I have a question about the interplay between vectors and
mutable/immutable structs.
If I have a vector of mutable structs, then obviously then each entry
in the vector has an independent life in the heap (since the same
object could be in more than one vector, and if I modify a struct
stored in one vector I can see the modifications in another vector).
On the other hand, if I have a vector of immutable structs (of
well-defined size), then there is no need for a pointer to an
independent object - I can store the contents of the struct in situ. There is no need for independent allocation on the heap.
The question is: does Julia do this, or is there some way to get the
same effect, so that when I push structured but immutable data onto a
vector, it is written into the vector in the same way as if I were to
push an integer onto a vector of integers, and not linked via a
pointer.
Motivation is obviously to avoid allocating heap storage every time I
push a structured something onto a vector.
Wait.

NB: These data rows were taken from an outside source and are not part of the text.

(* ===== verification/Win32Spec.v ===== *)
(** * Properties of the descriptors of the Windows build *)

From S2P Require Import Prelude Effects BipBuffer BipSpec Win32.
Import Win32.

(** ** The invariant *)

(** The record is one end of the pair at [p]. *)
Definition holds_pair (p : Z) (r : FHRec) : Prop := clazz r = Some _fh_socketpair_class /\ u r = p.

#[global] Instance holds_pair_dec p r : Decision (holds_pair p r).
Proof. unfold holds_pair. apply _. Defined.

Definition holders (p : Z) (l : list FHRec) : Z := Z.of_nat (length (filter (holds_pair p) l)).

Record fh_ok (ps : gmap Z SocketPairRec) (r : FHRec) : Prop := {
  fk_used : used r = bool_decide (clazz r <> None);
  fk_pair : clazz r = Some _fh_socketpair_class -> u r <> 0 -> is_Some (ps !! u r);
}.

Record pair_ok (p : Z) (l : list FHRec) (next : Z) (sp : SocketPairRec) : Prop := {
  pk_addr : 0 < p < next;
  pk_a2b : bip_ok (a2b_bip sp);
  pk_b2a : bip_ok (b2a_bip sp);
  pk_used : pair_used sp = holders p l;
  pk_alive : 0 < pair_used sp;
}.

(** Every entry in use has a class, every end of a pair leads to an allocated
    pair, and every pair counts exactly the entries that lead to it. *)
Record win_ok (s : win) : Prop := {
  wk_len : Z.of_nat (length (_win32_fhs s)) = WIN32_MAX_FHS;
  wk_count : 0 <= _win32_fh_count s <= WIN32_MAX_FHS;
  wk_above : forall i r, _win32_fh_count s <= Z.of_nat i -> _win32_fhs s !! i = Some r -> clazz r = None;
  wk_fhs : Forall (fh_ok (pairs s)) (_win32_fhs s);
  wk_pairs : map_Forall (fun p sp => pair_ok p (_win32_fhs s) (next_pair s) sp) (pairs s);
  wk_next : 0 < next_pair s;
}.

Lemma fh_ok_at s i r : win_ok s -> _win32_fhs s !! i = Some r -> fh_ok (pairs s) r.
Proof. intros Hok Hr. eapply Forall_lookup_1; [apply Hok|done]. Qed.

(** The entries an update adds and takes away. *)
Lemma holders_insert p l i r r' :
  l !! i = Some r ->
  holders p (<[i := r']> l) =
  holders p l - (if decide (holds_pair p r) then 1 else 0) + (if decide (holds_pair p r') then 1 else 0).
Proof.
  intros Hr. unfold holders. apply lookup_lt_Some in Hr as Hlt.
  rewrite <-(take_drop_middle l i r) at 2 by done. rewrite insert_take_drop by done.
  rewrite !filter_app, !length_app, !filter_cons. repeat case_decide; cbn; lia.
Qed.

(** An entry may change as long as the pair it leads to keeps it; an end with a
    null pair counts for none. *)
Lemma win_ok_update s i r r' n :
  win_ok s -> _win32_fhs s !! i = Some r ->
  used r' = bool_decide (clazz r' <> None) ->
  (clazz r' = Some _fh_socketpair_class -> u r' = 0 \/ (clazz r = Some _fh_socketpair_class /\ u r' = u r)) ->
  (clazz r = Some _fh_socketpair_class -> u r <> 0 -> clazz r' = Some _fh_socketpair_class /\ u r' = u r) ->
  _win32_fh_count s <= n <= WIN32_MAX_FHS -> (n <= Z.of_nat i -> clazz r' = None) ->
  win_ok (set_count n (set_fhs (<[i := r']> (_win32_fhs s)) s)).
Proof.
  intros Hok Hr Hu Hnew Hold Hn Habove. pose proof (fh_ok_at _ _ _ Hok Hr) as Hf. destruct Hok.
  assert (fh_ok (pairs s) r') as Hf'.
  { split; [done|]. intros Hc Hn'. destruct (Hnew Hc) as [E|[Hc' E]]; [done|]. rewrite E in *. by apply Hf. }
  split; cbn; try done; try lia.
  - by rewrite length_insert.
  - intros j x Hj Hx. destruct (decide (j = i)) as [->|].
    + rewrite list_lookup_insert_eq in Hx by (by eapply lookup_lt_Some). simplify_eq. auto.
    + rewrite list_lookup_insert_ne in Hx by done. apply (wk_above0 j); [lia|done].
  - by apply Forall_insert.
  - intros p sp Hp. destruct (wk_pairs0 p sp Hp). split; try done.
    rewrite (holders_insert _ _ _ _ _ Hr), pk_used0. unfold holds_pair.
    repeat case_decide; try lia; exfalso; destruct_and?; subst; intuition (lia || congruence).
Qed.

(** The invariant is about the table and the pairs only. *)
Lemma win_ok_same s s' :
  _win32_fhs s' = _win32_fhs s -> _win32_fh_count s' = _win32_fh_count s -> pairs s' = pairs s ->
  next_pair s' = next_pair s -> win_ok s -> win_ok s'.
Proof. intros E1 E2 E3 E4 []. split; rewrite ?E1, ?E2, ?E3, ?E4; done. Qed.

(** The invariant holds and entry [i] is in use by class [c]. *)
Definition live (i : nat) (c : FHClass) (s : win) : Prop :=
  win_ok s /\ exists r, _win32_fhs s !! i = Some r /\ clazz r = Some c.

(** A function may end the program or wait for ever, but does nothing undefined. *)
Definition safe (x : stop) (s : win) : Prop :=
  match x with Undef _ | Diverge => False | _ => True end.

Definition keeps {A} (P : win -> Prop) (m : W A) : Prop := forall s, P s -> wp m (fun _ => P) safe s.

Lemma live_ok i c s : live i c s -> win_ok s.
Proof. by intros [? _]. Qed.

Lemma put_fh_run i g s r :
  _win32_fhs s !! i = Some r -> put_fh i g s = (Done tt, set_fhs (<[i := g r]> (_win32_fhs s)) s).
Proof.
  intros Hr. unfold put_fh. erewrite bind_done by (unfold get_fh, must; by rewrite Hr). done.
Qed.

Lemma put_fh_live i c g :
  (forall r, clazz (g r) = clazz r /\ used (g r) = used r /\ (c <> _fh_socketpair_class \/ u (g r) = u r)) ->
  keeps (live i c) (put_fh i g).
Proof.
  intros Hg s [Hok (r & Hr & Hc)]. destruct (Hg r) as (Ec & Eu & Hp). unfold wp.
  rewrite (put_fh_run _ _ _ _ Hr). pose proof (fh_ok_at _ _ _ Hok Hr) as [Hu _]. split.
  - eapply win_ok_same; [| | | |apply (win_ok_update s i r (g r) (_win32_fh_count s))]; try done.
    + by rewrite Ec, Eu.
    + rewrite Ec. intros E. right. destruct Hp as [Hp|Hp]; [congruence|done].
    + rewrite Ec. intros E. destruct Hp as [Hp|Hp]; [congruence|done].
    + split; [done|apply Hok].
    + rewrite Ec. intros Hi. by eapply wk_above.
  - exists (g r). cbn. rewrite list_lookup_insert_eq by (by eapply lookup_lt_Some). split; congruence.
Qed.

Lemma get_fh_live i c s Q X :
  live i c s -> (forall r, _win32_fhs s !! i = Some r -> clazz r = Some c -> Q r s) -> wp (get_fh i) Q X s.
Proof. intros [_ (r & Hr & Hc)] H. unfold wp, get_fh, must. rewrite Hr. auto. Qed.

(** Changes the invariant does not see. *)
Lemma call_keeps o c P : (forall s t, P s -> P (set_trace t s)) -> keeps P (call o c).
Proof. intros HP s Hs. apply HP, Hs. Qed.

Lemma errno_keeps e P : (forall s x, P s -> P (set_win_errno x s)) -> keeps P (set_errno e).
Proof. intros HP s Hs. apply HP, Hs. Qed.

Lemma live_same i c s s' :
  _win32_fhs s' = _win32_fhs s -> _win32_fh_count s' = _win32_fh_count s -> pairs s' = pairs s ->
  next_pair s' = next_pair s -> live i c s -> live i c s'.
Proof.
  intros E1 E2 E3 E4 [Hok Hr]. split; [by eapply win_ok_same|]. by rewrite E1.
Qed.

Lemma live_trace i c s t : live i c s -> live i c (set_trace t s).
Proof. by apply live_same. Qed.

Lemma live_errno i c s e : live i c s -> live i c (set_win_errno e s).
Proof. by apply live_same. Qed.

Lemma win_ok_trace s t : win_ok s -> win_ok (set_trace t s).
Proof. by apply win_ok_same. Qed.

Lemma win_ok_errno s e : win_ok s -> win_ok (set_win_errno e s).
Proof. by apply win_ok_same. Qed.

#[export] Hint Resolve live_trace live_errno win_ok_trace win_ok_errno call_keeps errno_keeps live_ok : adb.

Lemma win_keeps_bind {A B} P (m : W A) (k : A -> W B) :
  keeps P m -> (forall a, keeps P (k a)) -> keeps P (m ≫= k).
Proof. intros Hm Hk s Hs. wp_step. eapply wp_mono; [by apply Hm| |done]. intros a s' Hs'. by apply Hk. Qed.

Lemma win_keeps_ret {A} P (a : A) : keeps P (mret a : W A).
Proof. by intros s Hs. Qed.

Lemma win_keeps_when P b m : keeps P m -> keeps P (when b m).
Proof. intros Hm s Hs. destruct b; [by apply Hm|done]. Qed.

Lemma win_keeps_get i c : keeps (live i c) (get_fh i).
Proof. intros s Hs. by eapply get_fh_live. Qed.

(** Symbolic execution for [keeps]: one rule per construct. *)
Ltac keep :=
  repeat lazymatch goal with
  | |- keeps _ (mret _) => apply win_keeps_ret
  | |- keeps _ skip => apply win_keeps_ret
  | |- keeps _ (abort _) => by intros ? ?
  | |- keeps _ (_ ≫= _) => apply win_keeps_bind; [|intros ?]
  | |- keeps _ (when _ _) => apply win_keeps_when
  | |- keeps _ (call ?o ?c) => refine (call_keeps o c _ _); auto with adb
  | |- keeps _ (set_errno _) => apply errno_keeps; auto with adb
  | |- keeps _ (get_fh _) => apply win_keeps_get
  | |- keeps _ (put_fh _ _) => apply put_fh_live; intros ?; cbn; (split; [done|split; [done|first [by left|by right]]])
  | |- keeps _ (if ?b then _ else _) => destruct b
  | |- keeps _ (match ?x with Some _ => _ | None => _ end) => destruct x
  end.

(** ** The methods of files and sockets *)

Lemma file_methods_keep o i len buf pos origin :
  keeps (live i _fh_file_class) (_fh_file_close o i) /\
  keeps (live i _fh_file_class) (_fh_file_read o i len) /\
  keeps (live i _fh_file_class) (_fh_file_write o i buf len) /\
  keeps (live i _fh_file_class) (_fh_file_lseek o i pos origin).
Proof.
  unfold _fh_file_close, _fh_file_read, _fh_file_write, _fh_file_lseek. split_and!; keep.
Qed.

Lemma socket_methods_keep o i len buf :
  keeps (live i _fh_socket_class) (_fh_socket_close o i) /\
  keeps (live i _fh_socket_class) (_fh_socket_read o i len) /\
  keeps (live i _fh_socket_class) (_fh_socket_write o i buf len).
Proof.
  unfold _fh_socket_close, _fh_socket_read, _fh_socket_write, _socket_set_errno. split_and!; keep.
Qed.

(** ** The methods of socket pairs *)

(** What the pair relies on: an operation keeps the buffer's invariant and does
    nothing undefined. *)
Definition bip_keeps {A} (m : M Bip.bsys A) : Prop := forall s,
  bip_ok (Bip.bip s) -> wp m (fun _ s' => bip_ok (Bip.bip s')) (fun x _ => x = Blocked) s.

Lemma bip_write_keeps buf len : len <= Z.of_nat (length buf) -> bip_keeps (Bip.bip_buffer_write buf len).
Proof.
  intros Hl s Hok. unfold Bip.bip_buffer_write. destruct (Z.leb_spec len 0); [done|].
  apply wp_assoc. wp_step. eapply wp_mono;
    [apply (enter_wait_ok Bip.can_write Bip.evt_write (fun o => forall src, o <> Bip.Write src));
     [by intros r []|by intros r []|apply no_write_gentle|done]| |by intros x s' [-> _]].
  intros [v|] s1 [R Hw]; pose proof (reached_ok _ _ Hok R) as Hok1; [done|].
  destruct (write_locked_ok buf len (Bip.bip s1)) as (r' & E & _ & Hok' & _); [done..|].
  wp_step. unfold wp. cbn [view Bip.bsys_bip]. by rewrite E.
Qed.

Lemma bip_read_keeps len : bip_keeps (Bip.bip_buffer_read len).
Proof.
  intros s Hok. unfold Bip.bip_buffer_read. destruct (Z.leb_spec len 0); [done|].
  apply wp_assoc. wp_step. eapply wp_mono;
    [apply (enter_wait_ok Bip.can_read Bip.evt_read (fun o => forall n, o <> Bip.Read n));
     [by intros r []|by intros r []|apply no_read_gentle|done]| |by intros x s' [-> _]].
  intros [v|] s1 [R Hw]; pose proof (reached_ok _ _ Hok R) as Hok1; [done|].
  destruct (read_locked_ok len (Bip.bip s1)) as (r' & E & _ & Hok' & _); [done..|].
  wp_step. wp_step. unfold wp at 1. cbn [view Bip.bsys_bip]. by rewrite E.
Qed.

(** Replacing the buffers of a pair. *)
Lemma win_ok_pair s p sp sp' :
  win_ok s -> pairs s !! p = Some sp -> bip_ok (a2b_bip sp') -> bip_ok (b2a_bip sp') ->
  pair_used sp' = pair_used sp -> win_ok (set_pairs (<[p := sp']> (pairs s)) s).
Proof.
  intros [] Hp Ha Hb Hu. split; cbn; try done.
  - eapply Forall_impl; [done|]. intros r [H1 H2]. split; [done|]. intros Hc Hn.
    apply lookup_insert_is_Some'. right. auto.
  - apply map_Forall_insert_2; [|done]. destruct (wk_pairs0 p sp Hp). split; congruence.
Qed.

Lemma on_bip_keeps {A} i c p a2b (m : M Bip.bsys A) :
  bip_keeps m -> keeps (fun s => live i c s /\ is_Some (pairs s !! p)) (on_bip p a2b m).
Proof.
  intros Hm s [[Hok Hr] [sp Hp]]. unfold wp, on_bip. rewrite Hp.
  pose proof (wk_pairs _ Hok p sp Hp) as [].
  specialize (Hm {| Bip.bip := if a2b then a2b_bip sp else b2a_bip sp; Bip.turns := turns s; Bip.errno := errno s |}).
  unfold wp in Hm. destruct (m _) as [[a|x] t]; cbn in Hm.
  - split; [split|].
    + match goal with |- win_ok (set_pairs (<[_ := ?sp']> _) _) =>
        apply (win_ok_same (set_pairs (<[p := sp']> (pairs s)) s)); [done..|] end.
      apply (win_ok_pair s p sp); [done|done| | |]; destruct a2b; cbn; auto.
    + done.
    + cbn. rewrite lookup_insert_eq. eauto.
  - rewrite Hm; [done|]. by destruct a2b.
Qed.

Lemma socketpair_methods_keep i len buf :
  keeps (live i _fh_socketpair_class) (_fh_socketpair_read i len) /\
  (len <= Z.of_nat (length buf) -> keeps (live i _fh_socketpair_class) (_fh_socketpair_write i buf len)).
Proof.
  unfold _fh_socketpair_read, _fh_socketpair_write. split; [|intros Hl]; intros s Hs;
    wp_step; eapply get_fh_live; [done| |done|]; intros r Hr Hc;
    (destruct (Z.eqb_spec (u r) 0); [done|]);
    (destruct (fk_pair _ _ (fh_ok_at _ _ _ (live_ok _ _ _ Hs) Hr)) as [sp Hp]; [done..|]);
    wp_step; unfold wp at 1, get_pair, must; rewrite Hp;
    (eapply wp_mono; [apply on_bip_keeps; [|eauto]| |]); auto using bip_read_keeps, bip_write_keeps;
    by intros a s' [? _].
Qed.

(** ** Taking and giving back entries *)

Lemma free_slot_ok l :
  match free_slot l with
  | Some i => exists r, l !! i = Some r /\ clazz r = None
  | None => Forall (fun r => clazz r <> None) l
  end.
Proof.
  induction l as [|r l IH]; cbn; [done|]. case_bool_decide as E; [by exists r|].
  destruct (free_slot l); cbn; [done|]. by constructor.
Qed.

What changed in 1.4? I thought that efficient arrays of small unions was a thing dating from Julia 0.7 (eg. the whole missing efficiency thing). Did the storage strategy change?
My understanding was that the struct is still stored inline for non-isbits types, but the contents of the struct may be pointers.Update: this is wrong, see below.
I don’t think so because you would then have to recreate the Julia object holding those structs on getindex. So either the data is stored inline, or you have pointers to structs.